I am going to assume that you are logged on to ScannerServer.mydomain.com with a mydomain.com userid. And that account is a member of the Administrators group on Server1. And Server1 is also a member of mydomain.com.

On Server1, verify that the Windows Firewall is configured to log dropped packets.

https://www.bing.com/search?q=windows+firewall+log+dropped+packets

On ScannerServer, open a Powershell prompt and run:

Test-NetConnection -ComputerName Server1 -CommonTCPPort SMB
net.exe view \\Server1
dir \\Server1\c$

If they fail, log on to Server1 and check the Security eventlog for logon or other failures. Check the firewall log for dropped packets.

Answer 2

Hi,

Thanks for posting in Q&A platform.

^ this command didn't complete it spat out "System Error 5 has occurred. Access is denied."

Could you please help to confirm which command didn't complete successfully?

Regarding of your issue, I assume that 111.111.111.11 is the IP address of the SMB server. Please correct me if my understanding was wrong. May I know if the SMB client can ping the SMB server 111.111.111.11 successfully?

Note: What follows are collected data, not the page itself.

Lemma Inv_recv_value w p x c :
  Inv w -> loops w = [p] -> p = PRecv ->
  chan_recv (src (mux w)) = RecvValue x c ->
  Inv (goto 0 (PSnap x) (set_mux w (set_src (mux w) c))).
Proof.
  intros HI Hl -> Hr.
  destruct (chan_recv_value _ _ _ Hr) as (Hb & Hg & Hs & Hc & Hrq & _).
  pose proof (chan_recv_value_wf _ _ _ Hr (inv_src_wf _ HI)).
  inv_open HI Hl. inv_close Hl.
  - intros y [= <-]. eauto.
  - intros h sl Hh. destruct (inv_slots0 _ _ Hh) as [Hw Hcl Hla Hd].
    split; auto. rewrite Hg.
    eapply delivery_read; eauto; simpl; auto.
Qed.

Lemma Inv_recv_end w p c :
  Inv w -> loops w = [p] -> p = PRecv ->
  chan_recv (src (mux w)) = RecvEnd c ->
  Inv (goto 0 PShutLock (set_mux w (set_src (mux w) c))).
Proof.
  intros HI Hl -> Hr.
  destruct (chan_recv_end _ _ Hr)
    as (Hb & Hc & Hb' & Hg & Hs & Hc' & Hrq & _).
  pose proof (chan_recv_end_wf _ _ Hr (inv_src_wf _ HI)).
  destruct (chan_recv_end _ _ Hr) as (_&_&_&_&_&_&_&_&_& Heos).
  inv_open HI Hl. inv_close Hl.
  { intros _. repeat split; auto. lia. }
  intros h sl Hh. rewrite Hg.
    eapply slot_ok_pc; [| | |eauto]; simpl; try done.
    apply (inv_slots0 _ _ Hh).
Qed.

Lemma Inv_snapshot w p x :
  Inv w -> loops w = [p] -> p = PSnap x ->
  Inv (goto 0 (PWrite x (outputs (mux w))) w).
Proof.
  intros HI Hl ->. inv_open HI Hl. inv_close Hl.
  - rewrite inv_handles0. apply NoDup_seq.
  - intros h sl Hh.
    eapply slot_ok_pc; [| | |eauto]; simpl; try done.
    + apply (inv_slots0 _ _ Hh).
    + split; [intros _|done]. rewrite inv_handles0. apply elem_of_seq.
      apply lookup_lt_Some in Hh. lia.
Qed.
(* ================================================================== *)
(** ** Input validation *)

(** A form state with nine responses and one with age 20 are both outside
    the shape constraints, and the call returns a result for each. *)
Lemma invalid_input_returns :
  ~ validInput nineResponsesInput
  /\ ~ validInput ageTwentyInput
  /\ calculatePrediction_completion "2025-11-20T09:40:24.000Z" nineResponsesInput
     <> Throws InvalidInput
  /\ calculatePrediction_completion "2025-11-20T09:40:24.000Z" ageTwentyInput
     <> Throws InvalidInput.
Proof.
  unfold validInput. simpl. repeat split; try (intros [H1 H2]; lia);
    unfold calculatePrediction_completion; discriminate.
Qed.

(** C5, amended.  The scoring function checks nothing and never fails with
    [InvalidInput]: for every form state, inside or outside the shape
    constraints, the call returns a result; that result has one breakdown
    entry per response supplied. *)
Theorem calculatePrediction_never_throws (now : string) (formData : PredictionInput) :
  calculatePrediction_completion now formData
  = Returns (calculatePrediction now formData)
  /\ calculatePrediction_completion now formData <> Throws InvalidInput
  /\ option_map (@List.length ScoreBreakdownItem)
       (scoreBreakdown (calculatePrediction now formData))
     = Some (List.length (responses formData)).
Proof.
  split; [reflexivity|]. split; [discriminate|].
  destruct (calculatePrediction_fields now formData)
    as (_ & _ & _ & _ & _ & Hb & _). cbv zeta in Hb.
  rewrite Hb. simpl. unfold scoreBreakdownOf.
  rewrite mapWithIndex_length. reflexivity.
Qed.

What's the OS version of SMB client and server? If the SMB server and client are domain joined machine?

Best Regards,
Sunny

---

If the Answer is helpful, please click "Accept Answer" and upvote it.

Note: Please follow the steps in our documentation to enable e-mail notifications if you want to receive the related email notification for this thread.

Answer 3

" IPs .11 and .16 are both Server1."

Windows does not allow the use of two IP addresses on the same subnet on a single host. It will use one and not the other.

Why are you trying to put two different IP addresses from the same subnet onto a single host?